The Parser Construction Kit (PCK)
Disclaimer: As always, please use GitHub for the code bits, as I'm building on this daily. I always provide the latest-at-the-time build of PCK with every article, but I make significant improvements in between articles. So again, please use the GitHub. I only post the bits here directly to monitor interest and as tradition. I don't go back and update these code bits here at Code Project with fixes and improvements.
This article covers the pck.cfg assembly, but it also covers the concepts behind it, which are much more important.

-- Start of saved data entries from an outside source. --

(** The jump of the numbers since the last packet, none across the wrap-around. *)
Definition sn_jump (last_sn sn : Z) : option Z :=
  if last_sn <=? sn then Some (sn - last_sn)
  else if CheckIntTurnOver last_sn sn MAX_RCV_PACK_SN_UPDATE_STEP then None
  else Some (last_sn - sn).
Definition check_mixed (h : PackHeader) : M unit :=
  s ← get_st;
  let y := sy s in
  _ ← when (u64 (now_of s - last_recv_data_pack_ts_us_ y) <? MAX_KEEPALIVE_TIME_LEN_US)
        (_ ← match sn_jump (last_sn_ y) (pack_sn h) with
             | Some d => when (ai_learn_sn_delta_ y <=? d) (ResetSession (pack_sn h) GTP_NO)
             | None => mret tt
             end;
         mod_st (on_sy (set_last_sn (pack_sn h))));
  mod_st (on_sy (set_last_recv (now_of s))).

(** [PackPrepHandler]: the return code, and the frame. *)
Definition PackPrepHandler (m : list Z) (size : Z) : M (Z * option (list Z)) :=
  let h := parse_header m in
  let t := pack_type h in
  if t =? kGtpDataPackType then
    _ ← mod_st (fun s => if GTP_YES =? is_qos_flg h then put_rv_qos (share_zone h) s else s);
    _ ← mod_st (fun s => on_ck (set_idle_ts (now_of s)) s);
    _ ← sync_status h;
    _ ← check_mixed h;
    s ← get_st;
    b ← on_filter (filter_packet (first_sn_of (rv_stream_type s) m) (now_of s));
    if (b : bool) then mret (GTP_OK, Some (frame_of m size)) else mret (dup_err, None)
  else if (t =? Feedback.kGtpAckPackType) || (t =? kGtpRttTstResPackType) || (t =? Feedback.kGtpNackPackType) then
    _ ← when (GTP_YES =? init_flag h) (mod_st (on_sy (set_send_stat kRunning)));
    mret (GTP_OK, None)
  else if t =? kGtpFecPackType then mret (GTP_OK, None)
  else if t =? kGtpSetRecvRttPackType then
    _ ← mod_st (on_sy (fun y => if negb (GTP_YES =? init_flag h) && negb (kRunning =? recv_session_stat_ y) then set_status kRunning now_us y else y));
    mret (GTP_OK, None)
  else mret (GEN_ERR sys_id kGtpMgrMd kUnknownPackTypeErr, None).

(** [Fec2RestoreFrameReceive], for a packet the fec engine has rebuilt. *)
Definition restored_first_sn (stream_type : Z) (m : list Z) : Z :=
  let h := parse_header m in
  if (stream_type <? kReliableStream) || (goodtp_ver h <? 2) || (GTP_NO =? has_chg_zone h) then
    if 0 =? repeat_counter h then pack_sn h else load_at 4 m GTP_PACKET_SIZE
  else load_at 4 m (header_offset h).
Definition Fec2RestoreFrameReceive (m : list Z) (addr : option A) : M Z :=
  let h := parse_header m in
  let nret := (GtpCheckPacketInvalid sys_id (Some m) (pack_size h) false).1 in
  if negb (GTP_OK =? nret) then
    _ ← mod_st (fun s => let '(ok, bad, rep) := fec_stats s in put_fec_stats (ok, u32 (bad + 1), rep) s);
    mret nret
  else
    _ ← mod_st (fun s => let '(ok, bad, rep) := fec_stats s in put_fec_stats (u32 (ok + 1), bad, rep) s);
    s ← get_st;
    let first_sn := restored_first_sn (rv_stream_type s) m in
    b ← on_filter (filter_packet first_sn (now_of s));
    if negb b then
      _ ← mod_st (fun s => let '(ok, bad, rep) := fec_stats s in put_fec_stats (ok, bad, u32 (rep + 1)) s);
      mret GTP_OK
    else
      let hint := if negb (0 =? repeat_counter h) && (GTP_NO =? has_chg_zone h) then first_sn else UINT32_MAX in
      _ ← on_re (ReorderEnqueue (pack_sn h) (Some (frame_of m (pack_size h))) (u32 (pack_size h - header_offset h)) addr (now_of s) hint);
      _ ← on_win_r (SnEntryWin (pack_sn h) (now_of s) SELF_YES);
      mret GTP_OK.
Fixpoint restore_all (l : list (list Z)) (addr : option A) : M unit :=
  match l with
  | [] => mret tt
  | m :: l' => _ ← Fec2RestoreFrameReceive m addr; restore_all l' addr
  end.
(* ===== verification/SessRecvRun.v ===== *)
(** * What the application gets from a session

    Packets of a running session go through [GtpPacketReceive]: the duplicate
    filter and the reorder buffer together deliver every frame once and in
    order.  The two places where they do not: after an outage, and behind a
    retransmission. *)
From Stdlib Require Import Floats.SpecFloat Sorting.Sorted.
From S2P Require Import Prelude PoolInterface PacketHeader LinkStat Frame Factor ReorderRun SlidWinState SlidWin SlidWinSpec SlidWinRtt SlidWinRun SlidWinSendSpec Feedback SessRecv.
Export ReorderRun SlidWinRun SlidWinSendSpec Feedback SessRecv.

Module SessRecvRun.

(** ** A measured round trip time leaves the ring of a window alone *)
Lemma SetRttUs_same rtt_us ts flag s : same_win s (SetRttUs rtt_us ts flag s).
Proof.
  unfold SetRttUs. set (s1 := on_cnt _ (cache_rtt _ _ _ s)).
  assert (H1 : same_win s s1) by done. clearbody s1.
  set (s2 := if _ && _ then _ else ForcastCongest ts s1).
  assert (H2 : same_win s1 s2).
  { unfold s2, ForcastCongest. destruct (congest_verdict _ _ _ _ _ _ _ _) as [rank checked]. unfold SetCongestRank. same_win_tac. }
  clearbody s2. set (s3 := rtt_tolerances s2). assert (H3 : same_win s2 s3) by done. clearbody s3.
  etrans; [exact H1|]. etrans; [exact H2|]. etrans; [exact H3|]. unfold rtt_report, report_either. same_win_tac.
Qed.
Lemma AdjustFeedbackFactor_same k ts s : same_win s (AdjustFeedbackFactor k ts s).2.
Proof. unfold AdjustFeedbackFactor. by destruct (_ =? _). Qed.

(** ** The receiving window *)

(** The window has received nothing before [sn0], and [mx] at most. *)
Definition data_at (sn0 mx : Z) (w : SlidWin) : Prop :=
  max_sn_ (geo w) = mx /\ filter_win_flag_ w = SELF_NO /\ slid_win_mode_ w = kRecvSlidWinMode /\
  l_border_sn_ (geo w) <= Z.max sn0 (mx - 62) /\ mx - l_border_sn_ (geo w) <= 2878 /\ exists seen, geo_ok seen (geo w).

Lemma data_at_same sn0 mx w w' : same_win w w' -> data_at sn0 mx w -> data_at sn0 mx w'.
Proof. intros (E1 & E2 & E3). unfold data_at. by rewrite E1, E2, E3. Qed.
Lemma data_at_entry sn0 mx w sn ts :
  data_at sn0 mx w -> Z.max sn0 (mx - 62) <= sn <= mx + 1217 -> sn + MIN_WIN_SZ < 2 ^ 32 ->
  wp (SnEntryWin sn ts SELF_YES) (fun _ w' => data_at sn0 (Z.max mx sn) w') w.
Proof.
  intros (Hx & Hf & Hm & Hl & Ha & seen & Hg) Hsn Hnw. unfold MIN_WIN_SZ in *.
  apply (wp_SnEntryWin seen); [done|done|unfold MIN_WIN_SZ; lia|lia|unfold MIN_WIN_SZ; lia|].
  intros w' [Ok M F L B _ A] X. assert (min_reserve w = 128 /\ max_reserve w = 768) by (unfold min_reserve, max_reserve; by rewrite Hf).
  unfold data_at. split_and!; try congruence; try lia. by eexists.
Qed.
Lemma ctor_geo_ok sn0 ts stable mode flag (junk : SlidWin) : 0 <= sn0 -> sn0 + MIN_WIN_SZ < 2 ^ 32 -> junk_ok junk ->
  let w := win_ctor sn0 ts stable mode flag junk in geo_ok ∅ (geo w) /\ max_sn_ (geo w) = sn0 /\ l_border_sn_ (geo w) = sn0.
Proof. intros H0 Hnw (Hbm & Hw & Hts). apply ResetWin_ok; done. Qed.
Lemma ctor_data_at sn0 ts stable (junk : SlidWin) : 0 <= sn0 -> sn0 + MIN_WIN_SZ < 2 ^ 32 -> junk_ok junk ->
  data_at sn0 sn0 (win_ctor sn0 ts stable kRecvSlidWinMode SELF_NO junk).
Proof.
  intros H0 Hnw Hj. destruct (ctor_geo_ok sn0 ts stable kRecvSlidWinMode SELF_NO junk H0 Hnw Hj) as (Hok & HX & HL).
  unfold data_at. rewrite HX, HL. split_and!; try done; try lia. by eexists.
Qed.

It's very helpful to have used a parser generator before, especially PCK. Any background you have on parsing can only help here, but I'll try to keep things simple.
First of all, let's rehash some content from an earlier article of mine, since it's vital here:
content from an earlier article
Regardless of underlying parsing algorithm, in order for any parser to work, it must have some kind of grammar. Almost everything we produce for parsing will be generated from this grammar. The grammar describes the "language" we are looking to parse. We're only looking to parse context-free languages so far, so we will need a context-free grammar, or CFG.
context-free languages context-free grammar
PCK handles basic operations in CFGs but to understand them, we'll have to explore how this all works conceptually.
Let's start with a run down of the parsing process. We'll explore this small C fragment.
int main() {
printf("Hello World");
return 0;
}
CFG grammars are the point here but grammars themselves typically don't understand individual characters in the input stream. They work with tokens, which are small text fragments - lexemes essentially, with an associated symbol/label attached to them.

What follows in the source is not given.